Un espoir de paix est né dans la guerre qui oppose dans la province du Nord-Kivu, en RDC, les rebelles hutus de Laurent Nkunda, soutenus à l’origine par le Rwanda, et les forces armées congolaises. Cette guerre a fait déjà des centaines de milliers de victimes et plus de 1,5 million de personnes déplacées. Le renversement d’alliance qui a permis un accord entre le Rwanda et la RDC, le 20 janvier, est-il durable ?
Après les durs affrontements de l’automne dernier, des réunions bilatérales entre représentants rwandais et congolais ont eu lieu en dehors de toute présence internationale. C’était une première et c’était bien ainsi. Les ministres des affaires étrangères et des éléments proches du pouvoir dans les deux pays y ont participé. Ils se sont rendu compte qu’il n’y avait pas d’autre solution qu’une entente. Cette entente directe rend la solution plus authentique car les deux parties ne peuvent pas utiliser les intermédiaires comme prétexte à l’absence de progrès. C’est une prise de conscience bienvenue.
Les conséquences sont-elles déjà sensibles sur le terrain ?
A la conférence sur la région des Grands lacs qui vient de se tenir à Addis Abeba, les deux ministres se sont jetés des fleurs. On n’avait jamais vu ça mais la situation est fragile. Pour le Congo, la décision de laisser entrer des troupes rwandaises dans le pays a été difficile à prendre. C’est une décision courageuse. Au temps du génocide, il y a avait des liens entre le régime de Mobutu et le pouvoir hutu à Kigali. La communauté internationale a ensuite poussé la RDC à accueillir des réfugiés hutus chassés par le pouvoir tutsi. Ils se sont retrouvés dans des camps d’où ils ont lancé des attaques contre le Rwanda. Les Hutus restent une menace pour ce pays mais ils sont aussi une menace pour la RDC car ils contrôlent les richesses naturelles de la province et sont un véritable Etat dans l’Etat.
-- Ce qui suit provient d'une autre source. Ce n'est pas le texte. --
Lemma scan_plkparent_found (v : str) (j : nat) :
  j < 16 ->
  (exists lf t, subkey nd j = Some lf /\ type_tag lf = Some t
                /\ str_eqb t (b "privateLicenseKey") = true
                /\ named_value lf = Some v) ->
  forall d a, a + d = 16 -> a <= j ->
  (forall k, a <= k < j -> other_leaf nd k = true) ->
  exists tr,
    scan_plkparent P (seq a d) uk = (tr, Ok (Some v))
    /\ opens_of (hpath P) tr = map fmt04d (seq a (S j - a))
    /\ confined P tr
    /\ ends_with tr (value_event P j).
Proof.
  intros Hj [lf [t [Hlf [Ht [Heq Hv]]]]].
  induction d as [|d IH]; intros a Had Haj Hskip; [lia|].
  cbn [seq]. rewrite scan_plkparent_cons by lia.
  destruct (Nat.eq_dec a j) as [->|Hne].
  - rewrite Hlf, Ht, Heq, Hv. eexists. split; [reflexivity|].
    replace (S j - j) with 1 by lia. cbn [seq map].
    split; [|split].
    + rewrite opens_of_app, opens_of_leaf_events_same. reflexivity.
    + intros q Hq. rewrite opens_of_app.
      now rewrite (opens_of_leaf_events_other P j Hq).
    + now exists (leaf_events P j).
  - destruct (other_leaf_inv nd a (Hskip a ltac:(lia)))
      as [lf' [t' [Hlf' [Ht' Heq']]]].
    rewrite Hlf', Ht', Heq'.
    destruct (IH (S a) ltac:(lia) ltac:(lia)) as [tr [Htr [Hop [Hconf Hend]]]].
    { intros k Hk. apply Hskip. lia. }
    rewrite Htr. unfold prepend. cbn [fst snd].
    eexists. split; [reflexivity|]. split; [|split].
    + rewrite opens_of_app, opens_of_leaf_events_same, Hop.
      replace (S j - a) with (S (S j - S a)) by lia. reflexivity.
    + now apply confined_leaf_events.
    + now apply ends_with_app.
Qed.

Lemma scan_plkparent_none :
  forall d a, a + d = 16 ->
  forallb (other_leaf nd) (seq a (openable_prefix nd (seq a d))) = true ->
  exists tr,
    scan_plkparent P (seq a d) uk = (tr, Ok uk)
    /\ opens_of (hpath P) tr
       = map fmt04d (seq a (Nat.min d (S (openable_prefix nd (seq a d)))))
    /\ confined P tr.
Proof.
  induction d as [|d IH]; intros a Had Hall.
  - exists []. split; [reflexivity|]. split; [reflexivity|].
    intros q Hq. reflexivity.
  - cbn [seq] in *. rewrite scan_plkparent_cons by lia.
    cbn [openable_prefix] in *.
    destruct (subkey nd a) as [lf|] eqn:Hlf.
    + cbn [seq forallb] in Hall. apply andb_true_iff in Hall as [Ha Hall].
      destruct (other_leaf_inv nd a Ha) as [lf' [t' [Hlf' [Ht' Heq']]]].
      rewrite Hlf in Hlf'. injection Hlf' as <-.
      rewrite Ht', Heq'.
      destruct (IH (S a) ltac:(lia) Hall) as [tr [Htr [Hop Hconf]]].
      rewrite Htr. unfold prepend. cbn [fst snd].
      eexists. split; [reflexivity|]. split.
      * rewrite opens_of_app, opens_of_leaf_events_same, Hop.
        rewrite <- Nat.succ_min_distr. reflexivity.
      * now apply confined_leaf_events.
    + eexists. split; [reflexivity|]. split.
      * rewrite opens_of_open_same.
        replace (Nat.min (S d) 1) with 1 by lia. reflexivity.
      * intros q Hq. now apply opens_of_open_other.
Qed.

(** Whatever the outcome, the children are tried in ascending order from
    the first index of the range, and never past the first one that
    cannot be opened. *)
Lemma scan_plkparent_opens :
  forall d a, a + d = 16 ->
  (exists n, n <= Nat.min d (S (openable_prefix nd (seq a d)))
             /\ opens_of (hpath P) (fst (scan_plkparent P (seq a d) uk))
                = map fmt04d (seq a n))
  /\ confined P (fst (scan_plkparent P (seq a d) uk)).
Proof.
  induction d as [|d IH]; intros a Had.
  - split; [exists 0; split; [lia|reflexivity]|]. intros q Hq. reflexivity.
  - cbn [seq]. rewrite scan_plkparent_cons by lia.
    cbn [openable_prefix].
    destruct (IH (S a) ltac:(lia)) as [[n [Hn Hop]] Hconf].
    destruct (subkey nd a) as [lf|] eqn:Hlf.
    + destruct (type_tag lf) as [t|].
      * destruct (str_eqb t (b "privateLicenseKey")).
        -- assert (Hc : forall r : res (option str),
                     (exists n0, n0 <= Nat.min (S d)
                          (S (S (openable_prefix nd (seq (S a) d))))
                        /\ opens_of (hpath P)
                             (fst (leaf_events P a ++ [value_event P a], r))
                           = map fmt04d (seq a n0))
                     /\ confined P
                          (fst (leaf_events P a ++ [value_event P a], r))).
           { intros r. cbn [fst]. split.
             - exists 1. split; [lia|].
               rewrite opens_of_app, opens_of_leaf_events_same. reflexivity.
             - intros q Hq. rewrite opens_of_app.
               now rewrite (opens_of_leaf_events_other P a Hq). }
           destruct (named_value lf); apply Hc.
        -- unfold prepend. cbn [fst]. split.
           ++ exists (S n). split; [lia|].
              rewrite opens_of_app, opens_of_leaf_events_same, Hop.
              reflexivity.
           ++ now apply confined_leaf_events.
      * cbn [fst]. split.
        -- exists 1. split; [lia|]. apply opens_of_leaf_events_same.
        -- intros q Hq. now apply opens_of_leaf_events_other.
    + cbn [fst]. split.
      * exists 1. split; [lia|]. apply opens_of_open_same.
      * intros q Hq. now apply opens_of_open_other.
Qed.

End Inner.

Lemma scan_plkparent_sound (P : HKEY) :
  forall d a, a + d = 16 ->
  forall tr r, scan_plkparent P (seq a d) None = (tr, Ok r) ->
  match r with
  | Some v =>
      exists j, a <= j < 16
        /\ (forall k, a <= k < j -> other_leaf (hnode P) k = true)
        /\ exists lf t, subkey (hnode P) j = Some lf /\ type_tag lf = Some t
                        /\ str_eqb t (b "privateLicenseKey") = true
                        /\ named_value lf = Some v
  | None =>
      forallb (other_leaf (hnode P))
              (seq a (openable_prefix (hnode P) (seq a d))) = true
  end.
Proof.
  induction d as [|d IH]; intros a Had tr r Hscan.
  - cbn in Hscan. injection Hscan as <- <-. reflexivity.
  - cbn [seq] in Hscan. rewrite scan_plkparent_cons in Hscan by lia.
    cbn [seq openable_prefix].
    destruct (subkey (hnode P) a) as [lf|] eqn:Hlf.
    + destruct (type_tag lf) as [t|] eqn:Ht; [|discriminate].
      destruct (str_eqb t (b "privateLicenseKey")) eqn:Heq.
      * destruct (named_value lf) as [v|] eqn:Hv; [|discriminate].
        injection Hscan as <- <-. exists a. split; [lia|]. split.
        -- intros k Hk. lia.
        -- exists lf, t. auto.
      * unfold prepend in Hscan.
        destruct (scan_plkparent P (seq (S a) d) None) as [tr' r'] eqn:Hrest.
        cbn [fst snd] in Hscan. injection Hscan as <- ->.
        specialize (IH (S a) ltac:(lia) tr' r Hrest).
        assert (Ha : other_leaf (hnode P) a = true).
        { unfold other_leaf. now rewrite Hlf, Ht, Heq. }
        destruct r as [v|].
        -- destruct IH as [j [Hj [Hk Hhit]]]. exists j. split; [lia|]. split.
           ++ intros k Hka. destruct (Nat.eq_dec k a) as [->|]; [exact Ha|].
              apply Hk. lia.
           ++ exact Hhit.
        -- cbn [seq forallb]. now rewrite Ha, IH.
    + injection Hscan as <- <-. reflexivity.
Qed.

(** ** The scan under the activation key *)

Lemma passed_over_inv (root : RegKey) (i : nat) :
  passed_over root i = true ->
  exists nd t, subkey root i = Some nd /\ type_tag nd = Some t
    /\ (str_eqb t (b "credentials") = true -> no_licence_key nd = true).
Proof.
  unfold passed_over. destruct (subkey root i) as [nd|]; [|discriminate].
  destruct (type_tag nd) as [t|] eqn:Ht; [|discriminate].
  intros H. exists nd, t. split; [reflexivity|]. split; [exact Ht|].
  intros Hc. now rewrite Hc in H.
Qed.

Lemma xrange_0_16 : xrange 0 16 = seq 0 16.
Proof. reflexivity. Qed.

Section Outer.
Variable R : HKEY.
Local Abbreviation root := (hnode R).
Certains observateurs craignent que les populations locales soient victimes des « dommages collatéraux » provoqués par l’entente entre Kigali et Kinshasa. Partagez-vous cette crainte ?
C’est en effet la crainte principale. La Monuc fait face au défi d’assurer la protection, dans un espace très difficile, des populations prises entre deux feux et exposées aux représailles de miliciens dont la discipline n’est pas la qualité première.
Faut-il une augmentation des forces de la Monuc ?
Nous avons entre six et sept mille hommes au Nord-Kivu. C’est peu mais il faudrait trouver des forces supplémentaires et avoir la logistique pour les déployer sur place. Qui les donnera ?
Les forces armées congolaises peuvent-elles devenir une armée disciplinée et structurée ?
Voilà quatre ou cinq ans, la RDC était à feu et à sang. Aujourd’hui, elle paie en quelque sorte les « conséquences de la paix ». Les anciennes milices ont été en partie intégrées dans les forces officielles mais dans les moments difficiles elles redeviennent des milices. Si la situation se décante au Nord-Kivu, on pourra se tourner vers les réformes de structures, avec l’aide de pays étrangers, comme on l’a fait en Sierra Leone et au Liberia. Mais ce sont des petits pays. La RDC, elle, est vaste comme l’Europe de l’Ouest. Pour réformer une armée de plus de cent mille hommes, il faut dix ans.
Vous avez dit que la décision de Kinshasa de trouver un accord avec Kigali était « courageuse ». Tout le monde politique congolais n’est pas d’accord avec cette décision ?
En effet. Certains, tenants de la théorie du complot, craignent que le Rwanda n’annexe l’est et le nord-est du Congo. Mais la situation sur le terrain est plutôt calme. Les soldats rwandais sont entrés à pied, sans armement lourd. Ils sont disciplinés. Ils paient leur nourriture. Aucune exaction n’a été constatée. Les inquiétudes se sont apaisées.
Que pensez-vous du plan pour le Kivu proposé par le président Nicolas Sarkozy ?
Est-ce un plan ou l’annonce d’un plan ? La proposition d’exploiter en commun entre le Rwanda et la RDC les richesses du Nord-Kivu a suscité des craintes à Kinshasa. Plutôt qu’une société mixte, peut-être faudrait-il mieux travailler à créer une dynamique économique commune dont profiteraient les deux pays, sans porter atteinte à l’unité et à la souveraineté de la RDC. Dans un premier temps, la Monuc doit avoir un mandat renforcé pour contrôler les exportations illégales des richesses naturelles, non seulement au point de départ, car il faut être réaliste, mais aussi chez les clients car dans les pays développés qui sont utilisateurs des matières premières il est plus facile de suivre la trace des importations.